» EXERCISE INPUTS
Lemma fracText_inj fp1 ex1 fp2 ex2 :
  fracText fp1 ex1 = fracText fp2 ex2 → fp1 = fp2 ∧ ex1 = ex2.
Proof.
  destruct fp1 as [q1|], fp2 as [q2|]; simpl.
  - intros [= H].
    destruct (expText_head ex1) as [E1|[u1 E1]], (expText_head ex2) as [E2|[u2 E2]];
      rewrite E1, E2 in H.
    + rewrite !string_app_nil_r in H. apply digitsText_inj in H as ->.
      split; [done|]. apply expText_inj. by rewrite E1, E2.
    + rewrite string_app_nil_r in H. exfalso.
      by eapply digits_no_split in H.
    + rewrite string_app_nil_r in H. exfalso. symmetry in H.
      by eapply digits_no_split in H.
    + apply split_unique with (P := isDigit) in H as (H & _ & Hu);
        auto using digitsText_isDigit.
      apply digitsText_inj in H as ->. split; [done|].
      apply expText_inj. by rewrite E1, E2, Hu.
  - intros H. destruct ex2; simpl in H; done.
  - intros H. destruct ex1; simpl in H; done.
  - intros H. split; [done|]. by apply expText_inj.
Qed.

Lemma layoutText_inj l1 l2 : layoutText l1 = layoutText l2 → l1 = l2.
Proof.
  destruct l1 as [[ip1 fp1] ex1], l2 as [[ip2 fp2] ex2]. unfold layoutText. simpl.
  intros H.
  destruct (fracText_head fp1 ex1) as [E1|(c1 & u1 & E1 & Hc1)],
           (fracText_head fp2 ex2) as [E2|(c2 & u2 & E2 & Hc2)]; rewrite E1, E2 in H.
  - rewrite !string_app_nil_r in H. apply digitsText_inj in H as ->.
    destruct (fracText_inj fp1 ex1 fp2 ex2) as [-> ->]; [congruence|done].
  - rewrite string_app_nil_r in H. exfalso.
    by eapply digits_no_split in H.
  - rewrite string_app_nil_r in H. exfalso. symmetry in H.
    by eapply digits_no_split in H.
  - apply split_unique with (P := isDigit) in H as (H & -> & ->);
      auto using digitsText_isDigit.
    apply digitsText_inj in H as ->.
    destruct (fracText_inj fp1 ex1 fp2 ex2) as [-> ->]; [congruence|done].
Qed.

Lemma digits_headNz s : headNz (digits s).
Proof. destruct s; by eexists _, _. Qed.

Lemma digits_lastNz s : lastNz (digits s).
Proof.
  destruct s as [d|f m l]; simpl.
  - by exists [], d.
  - by exists (Dnz f :: m), l.
Qed.

Lemma digits_inj s1 s2 : digits s1 = digits s2 → s1 = s2.
Proof.
  destruct s1 as [d1|f1 m1 l1], s2 as [d2|f2 m2 l2]; simpl.
  - by intros [= ->].
  - intros [= -> H]. by destruct m2.
  - intros [= -> H]. by destruct m1.
  - intros [= -> H]. apply app_inj_tail in H as [-> [= ->]]. done.
Qed.

Lemma zeros_head_inj a b x y :
  headNz x → headNz y →
  replicate a D0 ++ x = replicate b D0 ++ y → a = b ∧ x = y.
Proof.
  intros (dx & x' & ->) (dy & y' & ->). revert b.
  induction a as [|a IH]; intros [|b]; simpl; try done.
  intros [= H]. by destruct (IH _ H) as [-> ->].
Qed.

Lemma zeros_tail_inj a b x y :
  lastNz x → lastNz y →
  x ++ replicate a D0 = y ++ replicate b D0 → a = b ∧ x = y.
Proof.
  intros (x' & dx & ->) (y' & dy & ->) H.
  apply (f_equal (@rev digit)) in H.
  rewrite !rev_app_distr in H. simpl in H.
  assert (Hr : ∀ n, rev (replicate n D0) = replicate n D0).
  { intros n. induction n as [|n IH]; simpl; [done|].
    rewrite IH. clear. induction n; simpl; [done|]. by f_equal. }
  rewrite !Hr in H.
  apply zeros_head_inj in H as [-> H]; [|by eexists _, _..].
  split; [done|]. injection H as -> H. apply (f_equal (@rev digit)) in H.
  rewrite !rev_involutive in H. by rewrite H.
Qed.

Lemma layoutOf_inj ds1 n1 ds2 n2 :
  headNz ds1 → lastNz ds1 → headNz ds2 → lastNz ds2 →
  layoutOf ds1 n1 = layoutOf ds2 n2 → ds1 = ds2 ∧ n1 = n2.
Proof.
  intros Hh1 Hl1 Hh2 Hl2. unfold layoutOf.
  assert (Hk1 : 0 < length ds1) by (destruct Hh1 as (? & ? & ->); simpl; lia).
  assert (Hk2 : 0 < length ds2) by (destruct Hh2 as (? & ? & ->); simpl; lia).
  destruct ((Z.of_nat (length ds1) <=? n1) && (n1 <=? 21))%Z eqn:A1;
    [apply andb_true_iff in A1 as [A1 A1']; apply Z.leb_le in A1, A1'|];
    (destruct ((Z.of_nat (length ds2) <=? n2) && (n2 <=? 21))%Z eqn:A2;
      [apply andb_true_iff in A2 as [A2 A2']; apply Z.leb_le in A2, A2'|]).
  - intros [= H]. apply zeros_tail_inj in H as [H ->]; [|done..]. split; [done|lia].
  - destruct ((0 <? n2) && (n2 <=? 21))%Z; [done|].
    destruct ((-6 <? n2) && (n2 <=? 0))%Z; [done|]. by destruct ds2 as [|? [|]].
  - destruct ((0 <? n1) && (n1 <=? 21))%Z; [done|].
    destruct ((-6 <? n1) && (n1 <=? 0))%Z; [done|]. by destruct ds1 as [|? [|]].
  - destruct ((0 <? n1) && (n1 <=? 21))%Z eqn:B1;
      [apply andb_true_iff in B1 as [B1 B1']; apply Z.ltb_lt in B1; apply Z.leb_le in B1'|];
      (destruct ((0 <? n2) && (n2 <=? 21))%Z eqn:B2;
        [apply andb_true_iff in B2 as [B2 B2']; apply Z.ltb_lt in B2; apply Z.leb_le in B2'|]).
    + intros [= Ht Hd].
      assert (Hlt1 : (n1 < Z.of_nat (length ds1))%Z).
      { apply andb_false_iff in A1 as [A1|A1];
          [apply Z.leb_gt in A1|apply Z.leb_gt in A1]; lia. }
      assert (Hlt2 : (n2 < Z.of_nat (length ds2))%Z).
      { apply andb_false_iff in A2 as [A2|A2];
          [apply Z.leb_gt in A2|apply Z.leb_gt in A2]; lia. }
      assert (ds1 = ds2) as ->.
      { by rewrite <- (take_drop (Z.to_nat n1) ds1), Ht, Hd, take_drop. }
      split; [done|]. apply (f_equal length) in Ht. rewrite !length_take in Ht. lia.
    + destruct ((-6 <? n2) && (n2 <=? 0))%Z.
      * intros [= Ht _]. destruct Hh1 as (d & ds' & ->).
        destruct (Z.to_nat n1) eqn:E; [lia|]. done.
      * by destruct ds2 as [|? [|]].
    + destruct ((-6 <? n1) && (n1 <=? 0))%Z.
      * intros [= Ht _]. destruct Hh2 as (d & ds' & ->).
        destruct (Z.to_nat n2) eqn:E; [lia|]. done.
      * by destruct ds1 as [|? [|]].
    + destruct ((-6 <? n1) && (n1 <=? 0))%Z eqn:C1;
        [apply andb_true_iff in C1 as [C1 C1']; apply Z.ltb_lt in C1; apply Z.leb_le in C1'|];
        (destruct ((-6 <? n2) && (n2 <=? 0))%Z eqn:C2;
          [apply andb_true_iff in C2 as [C2 C2']; apply Z.ltb_lt in C2; apply Z.leb_le in C2'|]).
      * intros [= H]. apply zeros_head_inj in H as [H ->]; [|done..]. split; [done|lia].
      * by destruct ds2 as [|? [|]].
      * by destruct ds1 as [|? [|]].
      * destruct ds1 as [|d1 [|d1' ds1]], ds2 as [|d2 [|d2' ds2]]; simpl in *; try lia;
          intros [= ]; subst; split; try done; lia.
Qed.

Lemma layout_head ds n :
  headNz ds →
  ∃ d u, layoutText (layoutOf ds n) = String (digitChar d) u
         ∧ ((∃ u', u = String "." u') ∨ d ≠ D0).
Proof.
  intros (d & ds' & ->). unfold layoutOf, layoutText.
  destruct ((Z.of_nat (length (Dnz d :: ds')) <=? n) && (n <=? 21))%Z;
    [exists (Dnz d); eexists; split; [reflexivity|by right]|].
  destruct ((0 <? n) && (n <=? 21))%Z eqn:B.
  { apply andb_true_iff in B as [B _]. apply Z.ltb_lt in B.
    destruct (Z.to_nat n) eqn:E; [lia|].
    exists (Dnz d). eexists. split; [reflexivity|by right]. }
  destruct ((-6 <? n) && (n <=? 0))%Z;
    [exists D0; eexists; split; [reflexivity|left; by eexists]|].
  destruct ds'; exists (Dnz d); eexists; (split; [reflexivity|by right]).
Qed.

Lemma Number_toString_inj x y : Number_toString x = Number_toString y → x = y.
Proof.
  assert (Hzero : ∀ negative s n, Number_toString (Decimal negative s n) ≠ "0").
  { intros negative s n. rewrite Number_toString_layout.
    destruct (layout_head (digits s) n (digits_headNz s)) as (d & u & -> & Hd).
    destruct negative; [done|]. simpl. intros [= Hc ->].
    destruct Hd as [[u' ?]|Hd]; [done|]. by destruct d as [|[]]. }
  destruct x as [|neg1 s1 n1], y as [|neg2 s2 n2]; [done| | |].
  - intros H. symmetry in H. by apply Hzero in H.
  - intros H. by apply Hzero in H.
  - rewrite !Number_toString_layout.
    destruct (layout_head (digits s1) n1 (digits_headNz s1)) as (d1 & u1 & E1 & _).
    destruct (layout_head (digits s2) n2 (digits_headNz s2)) as (d2 & u2 & E2 & _).
    intros H.
    assert (neg1 = neg2 ∧ layoutText (layoutOf (digits s1) n1)
                          = layoutText (layoutOf (digits s2) n2)) as [-> HL].
    { destruct neg1, neg2; simpl in H.
      - by injection H.
      - rewrite E2 in H. injection H as H _. by destruct d2 as [|[]].
      - rewrite E1 in H. injection H as H _. by destruct d1 as [|[]].
      - done. }
    apply layoutText_inj, layoutOf_inj in HL as [Hd ->];
      auto using digits_headNz, digits_lastNz.
    by apply digits_inj in Hd as ->.
Qed.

» TASK TO COMPLETE
Could you reproduce, exactly as written, the lines running from the one with "destruct (layout_head (digits s1)" to the end of the entries above?

» RESPONSE
    destruct (layout_head (digits s1) n1 (digits_headNz s1)) as (d1 & u1 & E1 & _).
    destruct (layout_head (digits s2) n2 (digits_headNz s2)) as (d2 & u2 & E2 & _).
    intros H.
    assert (neg1 = neg2 ∧ layoutText (layoutOf (digits s1) n1)
                          = layoutText (layoutOf (digits s2) n2)) as [-> HL].
    { destruct neg1, neg2; simpl in H.
      - by injection H.
      - rewrite E2 in H. injection H as H _. by destruct d2 as [|[]].
      - rewrite E1 in H. injection H as H _. by destruct d1 as [|[]].
      - done. }
    apply layoutText_inj, layoutOf_inj in HL as [Hd ->];
      auto using digits_headNz, digits_lastNz.
    by apply digits_inj in Hd as ->.
Qed.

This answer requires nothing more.